E-commerce returns are not environmentally friendly
Here is the ugly side of all this - returns are not sustainable at all, so mother earth won't shake hands with you. According to Optoro, in the US, returns create 15 million tonnes of carbon emissions and 5 billion pounds of landfill waste every year!
The process of returning the goods creates additional carbon waste, as the product needs to travel the same route again. And the impact gets even worse if retailers use nearly impossible to recycle materials in their packaging, such as plastic. Moreover, in many cases, each item needs to be manually checked, cleaned, rewrapped, etc. Of course, some goods are donated, and they live another life by helping people in need, but some part of it ends up in the garbage bin.
Most customers do not realize the impact their actions have on the environment when choosing to return 4/5 items. They may think about the carbon footprint they create by doing this, but they rarely comprehend other involved costs. And the ones who are aware of this have to choose between their well-being and society. So as it naturally happens human beings tend to prioritize their own happiness.
The responsibility for the vast impact of returns on the environment falls in both - customer and retailer hands. Retailers should ensure that they've done everything to help customers order the correct item in the first place. Moreover, they should educate their customers about the impact their choices have on the climate. Such things as supply-chain transparency may be the first step of the journey. And the customers themselves need to change their mindset and stop putting their needs above society.

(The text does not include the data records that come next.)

(** A block at no lower address than the one before it in the list begins behind it. *)
Lemma adjacent L1 last p L3 : layout lo hi (area <$> L1 ++ last :: p :: L3) -> p_buf last <= p_buf p ->
  p_buf last + p_size last <= p_buf p /\ lo <= p_buf p /\ 0 < p_size p /\ p_buf p + p_size p <= hi.
Proof.
  intros Hl Hle. rewrite fmap_app, !fmap_cons in Hl. pose proof Hl as [Hin _].
  assert (Hp : inside lo hi (area p)). { apply Forall_app in Hin as [_ Hin]. apply Forall_cons in Hin as [_ Hin]. by apply Forall_cons in Hin as [Hin _]. }
  unfold inside in Hp. cbn in Hp. split; [|lia].
  destruct (layout_apart lo hi _ (length (area <$> L1)) (S (length (area <$> L1))) (area last) (area p) Hl) as [H|H]; try lia.
  - by apply list_lookup_middle.
  - rewrite lookup_app_r by lia. by replace (S (length (area <$> L1)) - length (area <$> L1))%nat with 1%nat by lia.
  - done.
  - unfold before in H. cbn in H. lia.
Qed.
Lemma layout_without L1 p L3 : layout lo hi (area <$> L1 ++ p :: L3) -> layout lo hi (area <$> L1 ++ L3).
Proof. rewrite !fmap_app, fmap_cons. apply layout_remove. Qed.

E-commerce leaders thought on returns
We covered many points of view in this article, but let’s look at how the reality looks like - what real retailers are thinking about e-commerce returns. E-commerce search solution provider SearchNode conducted an e-commerce leaders survey on e-commerce Trends 2021, which attracted more than 100 decision-makers from the most prominent e-commerce companies in the world. The complete survey includes 34 survey questions covering new e-commerce trends, businesses’ thoughts, future technology plans, and more. One of the questions was about free returns. Thus this is a great benchmark to see what will be the future of this topic.
As many customers expect retailers to offer returns for free, it's not surprising that SearchNode survey revealed 59% of e-commerce leaders will either continue to provide it or begin to offer it in 2021.
On the other hand, many companies are trying to stop offering returns without charge entirely. The survey revealed that 1 out of 4 online retailers will not offer it in 2021. This may indicate that the potential savings brought by paid returns can be enough to compensate for potentially lost sales.
Final word on e-commerce returns
While there are many benefits of free returns for online retailers, the hidden costs may be higher. After all, it depends on your business and its customers entirely. It is not all black and white; thus, you shouldn't think about the returns policy just from a "to offer/not to offer" perspective. Many retailers find tailored e-commerce returns strategies very effective. Thus, analyze your sales data and finances to identify potentially profitable opportunities. Our advice would be to survey your customers and do a lot of testing before deciding to change your policy. After all, all e-commerce businesses are different, so the results may vary for you and other online stores.
It is exciting to see that some companies already limit the number of returns or eliminate the service entirely. They are doing all of us a favor, as they contribute to the reduction of pollution. But there is still a lot of work to do for the retailer and customers, who should be educated to help them realize the actual costs behind blindly abusing the free return policy. Let's hope it's the right direction for the future, but for now, at least, free returns will continue to be a largely negative force for e-commerce companies.